As we turn toward participation we now can see that most of religious and church history has been largely preoccupied with religious ideas, about which you could be wrong or right. When faith is all about ideas, you do not have to be part of it; you just need to talk correctly about it. You never have to dive in and illustrate that spiritual proof is only in the pudding.
The spiritual question is this: Does one’s life give any evidence of an encounter with God? Does this encounter bring about in you any of the things that Paul describes as the “fruits” of the spirit: “love, joy, peace, patience, kindness, goodness, trustfulness, gentleness, and self-control” (Galatians 5:22)? Are you different from your surroundings, or do you reflect the predictable cultural values and biases of your group?

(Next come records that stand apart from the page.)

Lemma heap_le_physical l l' q : heap_le l l' -> is_Some (lg_heap l !! q) -> physical_of l' q = physical_of l q.
Proof. intros [H _] [r E]. unfold physical_of. destruct (H q r E) as (r' & -> & [[_ [-> _]] _ _]). now rewrite E. Qed.

Lemma stops_ok_le l l' Q stop : heap_le l l' -> (forall q, q ∈ Q -> is_Some (lg_heap l !! q)) -> stops_ok l Q stop -> stops_ok l' Q stop.
Proof. intros Hle Hs H q Hq E. rewrite (heap_le_is_stop _ _ _ Hle (Hs q Hq)) in E. rewrite (heap_le_physical _ _ _ Hle (Hs q Hq)). auto. Qed.

Lemma stops_ok_tail l x Q stop : stops_ok l (x :: Q) stop -> stops_ok l Q stop.
Proof. intros H q Hq E. destruct (H q ltac:(now right) E) as (H1 & H2 & H3). split; [|auto]. destruct Q; [inversion Hq|exact H1]. Qed.

Definition measure (W : world C) : nat := 2 * length (queued (wd_log W) (wd_writer W)) + match wd_pc W with WCollect => 1 | _ => 0 end.

(** What a turn of the writer does to the queue. *)
Record turn_ok (W W' : world C) : Prop := mkTurnOk {
  to_ok : world_ok W';
  to_le : heap_le (wd_log W) (wd_log W');
  to_less : (measure W' < measure W)%nat;
  to_same : wd_held W' = wd_held W /\ wd_gone W' = wd_gone W /\ wd_given W' = wd_given W /\ wd_stop W' = wd_stop W;
  to_queue : forall q, q ∈ queued (wd_log W') (wd_writer W') -> q ∈ queued (wd_log W) (wd_writer W);
}.

(** A turn that leaves [Q] queued. *)
Lemma turn_result (W : world C) l w o l1 w1 pc Q : world_ok W -> heap_le (wd_log W) l1 -> accounted l1 (wd_held W ++ Q) (waiters w1) (wd_gone W) -> same_queue l w l1 w1 -> queued l w = Q -> lg_closing l = lg_closing (wd_log W) ->
  (exists pre, queued (wd_log W) (wd_writer W) = pre ++ Q) -> writer_at w1 pc -> (pc = WStopped -> Q = [] /\ wd_stop W = true) -> (pc = WCollect -> w_deferred w1 = None) ->
  (2 * length Q + match pc with WCollect => 1 | _ => 0 end < measure W)%nat -> turn_ok W (after_turn W (o, (l1, w1, pc))).
Proof.
  intros Hw Hle Ha [[S1 S2] [S3 _]] HQ Hcl [pre Hpre] Hat Hst Hco Hm. assert (HQ1 : queued l1 w1 = Q) by (unfold queued in *; congruence).
  constructor; cbn [after_turn wd_log wd_writer wd_pc wd_held wd_gone wd_given wd_stop fst snd]; [|exact Hle| |auto|rewrite HQ1, Hpre; intros q Hq; apply elem_of_app; now right].
  - constructor; cbn [after_turn wd_log wd_writer wd_pc wd_held wd_gone wd_given wd_stop fst snd]; rewrite ?HQ1; try assumption.
    + intros q Hq. rewrite (heap_le_is_stop _ _ _ Hle); [exact (wo_held _ Hw q Hq)|]. apply (queued_exists W q Hw). set_solver.
    + apply (stops_ok_le (wd_log W)); [exact Hle|intros q Hq; apply (queued_exists W q Hw); rewrite Hpre; set_solver|]. pose proof (wo_last _ Hw) as Hl. change (stops_ok (wd_log W) (queued (wd_log W) (wd_writer W)) (wd_stop W)) in Hl. rewrite Hpre in Hl. clear -Hl. induction pre as [|x pre IH]; [exact Hl|]. apply IH, (stops_ok_tail _ x), Hl.
    + intros Hs. rewrite S3, Hcl. exact (wo_closing _ Hw Hs).
  - unfold measure. cbn [after_turn wd_log wd_writer wd_pc fst snd]. rewrite HQ1. exact Hm.
Qed.

Lemma idle_turn_ok W ctxErr x : world_ok W -> wd_pc W = WIdle -> idle_turn (wd_log W) (wd_writer W) ctxErr (wd_os W) = Some x -> turn_ok W (after_turn W x).
Proof.
  intros Hw Hpc E. pose proof (wo_books _ Hw) as Ha. pose proof (wo_writer _ Hw) as Hat. pose proof (writer_at_idle _ _ Hat ltac:(rewrite Hpc; discriminate)) as Hwt. destruct Hat as [Hok Hid _]. specialize (Hid ltac:(rewrite Hpc; discriminate)).
  unfold idle_turn in E. assert (Hnext : exists l1 w1 q, nextRequest (wd_log W) (wd_writer W) = Some (l1, w1, q) /\ queued (wd_log W) (wd_writer W) = q :: queued l1 w1 /\ (l1 = wd_log W \/ l1 = set_requests (wd_log W) (lg_requests l1)) /\ (w1 = wd_writer W \/ w1 = set_deferred (wd_writer W) None) /\ w_deferred w1 = None).
  { unfold nextRequest in *. unfold queued. destruct (w_deferred (wd_writer W)) as [d|] eqn:Ed; [exists (wd_log W), (set_deferred (wd_writer W) None), d; repeat split; auto|]. destruct (lg_requests (wd_log W)) as [|q rest] eqn:Er; [discriminate|]. exists (set_requests (wd_log W) rest), (wd_writer W), q. repeat split; auto. now rewrite Ed. }
  destruct Hnext as (l1 & w1 & q & En & EQ & Hl1 & Hw1 & Hd1). rewrite En in E. injection E as <-.
  assert (Hheap : lg_heap l1 = lg_heap (wd_log W) /\ lg_fresh l1 = lg_fresh (wd_log W) /\ lg_budget l1 = lg_budget (wd_log W) /\ lg_closing l1 = lg_closing (wd_log W) /\ fixed_of l1 = fixed_of (wd_log W)) by (destruct Hl1 as [-> | ->]; auto 6). destruct Hheap as (B1 & B2 & B3 & B4 & B5).
  assert (Hwr : waiters w1 = [] /\ writer_ok w1 /\ w_pending w1 = [] /\ w_fault w1 = w_fault (wd_writer W)) by (destruct Hok; unfold waiters; destruct Hw1 as [-> | ->]; cbn; rewrite ?Hwt; repeat split; auto). destruct Hwr as (V1 & V2 & V3 & V4).
  assert (Ha1 : accounted l1 (q :: wd_held W ++ queued l1 w1) (waiters w1) (wd_gone W)). { apply (accounted_same (wd_log W)); try congruence. rewrite V1. unfold waiters in Ha. rewrite Hwt, EQ, <- Permutation_middle in Ha. exact Ha. }
  assert (Hle1 : heap_le (wd_log W) l1) by now apply heap_le_same.
  assert (Hm : forall pc, (2 * length (queued l1 w1) + match pc with WCollect => 1 | _ => 0 end < measure W)%nat) by (intros pc; unfold measure; rewrite EQ; cbn [length]; destruct pc, (wd_pc W); lia).
  assert (Hpre : exists pre, queued (wd_log W) (wd_writer W) = pre ++ queued l1 w1) by (exists [q]; exact EQ).
  destruct (is_stop l1 q) eqn:Es.
  - assert (Hq : q ∈ queued (wd_log W) (wd_writer W)) by (rewrite EQ; now left). assert (Es' : is_stop (wd_log W) q = true) by (unfold is_stop in *; now rewrite <- B1).
    destruct (wo_last _ Hw q Hq Es') as (L1 & L2 & L3). assert (HQ : queued l1 w1 = []).
    { rewrite EQ in L1. destruct (queued l1 w1) as [|y t] eqn:Et; [reflexivity|]. exfalso. change (last (y :: t) = Some q) in L1. apply last_Some_elem_of in L1. pose proof (ac_nodup _ _ _ _ Ha1) as Nd. cbn in Nd. apply NoDup_cons in Nd as [Nd _]. apply Nd. rewrite !elem_of_app. left. right. exact L1. }
    assert (Hz : physical_of l1 q = 0) by (unfold physical_of in *; now rewrite B1).
    pose proof (stop_books l1 w1 q (wd_os W) _ _ Ha1 V2 V3 Hz) as H. pose proof (heap_le_stop l1 w1 q (wd_os W)) as Hle. destruct (stop l1 w1 q (wd_os W)) as [o' [l' w']]. destruct H as (H1 & H2 & H3). cbn [fst snd] in *.
    apply (turn_result W l1 w1 o' l' w' WStopped (queued l1 w1)); auto; try discriminate; try exact (Hm WStopped); etransitivity; eassumption.
  - rewrite V4. destruct (w_fault (wd_writer W)) as [f|] eqn:Ef.
    + apply (turn_result W l1 w1 (wd_os W) (reject l1 q f) w1 WIdle (queued l1 w1)); auto; try discriminate; try exact (Hm WIdle).
      * etransitivity; [exact Hle1|apply heap_le_reject].
      * now apply accounted_reject.
      * destruct (reject_queue l1 q f) as (R1 & R2 & R3). constructor; auto.
      * constructor; [exact V2|auto|discriminate].
    + pose proof (stage_books l1 w1 q ctxErr (wd_os W) _ _ Ha1 V2 V4) as H. pose proof (heap_le_stage l1 w1 q ctxErr (wd_os W)) as Hle. destruct (stage l1 w1 q ctxErr (wd_os W)) as [o' [[l' w'] ok]]. destruct H as (H1 & H2 & H3 & H4). cbn [fst snd] in *.
      apply (turn_result W l1 w1 o' l' w' _ (queued l1 w1)); auto; try (destruct ok; discriminate).
      * etransitivity; eassumption.
      * constructor; [exact H2| |destruct ok; [auto|discriminate]]. destruct ok; [congruence|]. intros _. destruct H4 as [(_ & -> & _)|H4]; [exact V3|]. exact (wk_fault _ H2 H4).
      * intros _. destruct H3 as [[_ ->] _]. exact Hd1.
Qed.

The “participatory turn” is learning from concrete practices, personal disciplines, and interactive dialogues that change the seer and allow and encourage the encounter itself. Many Christians today are rediscovering prayer beads, prayer of quiet, icons, contemplative sits, Taizé chants, charismatic prayer, walking meditation, Zen chores, extended silence, solitude, and disciplined spiritual direction. Up to now, you could have a doctorate in theology as a Catholic or Protestant and not really know how to pray or even enjoy prayer (experienced union), although you could recommend it officially to others and maybe even define it. Now we know that we must personally live our faith.
I hope you will dive into your faith and experiment with ways of opening yourself to transformation, to encounter, to conscious participation in God.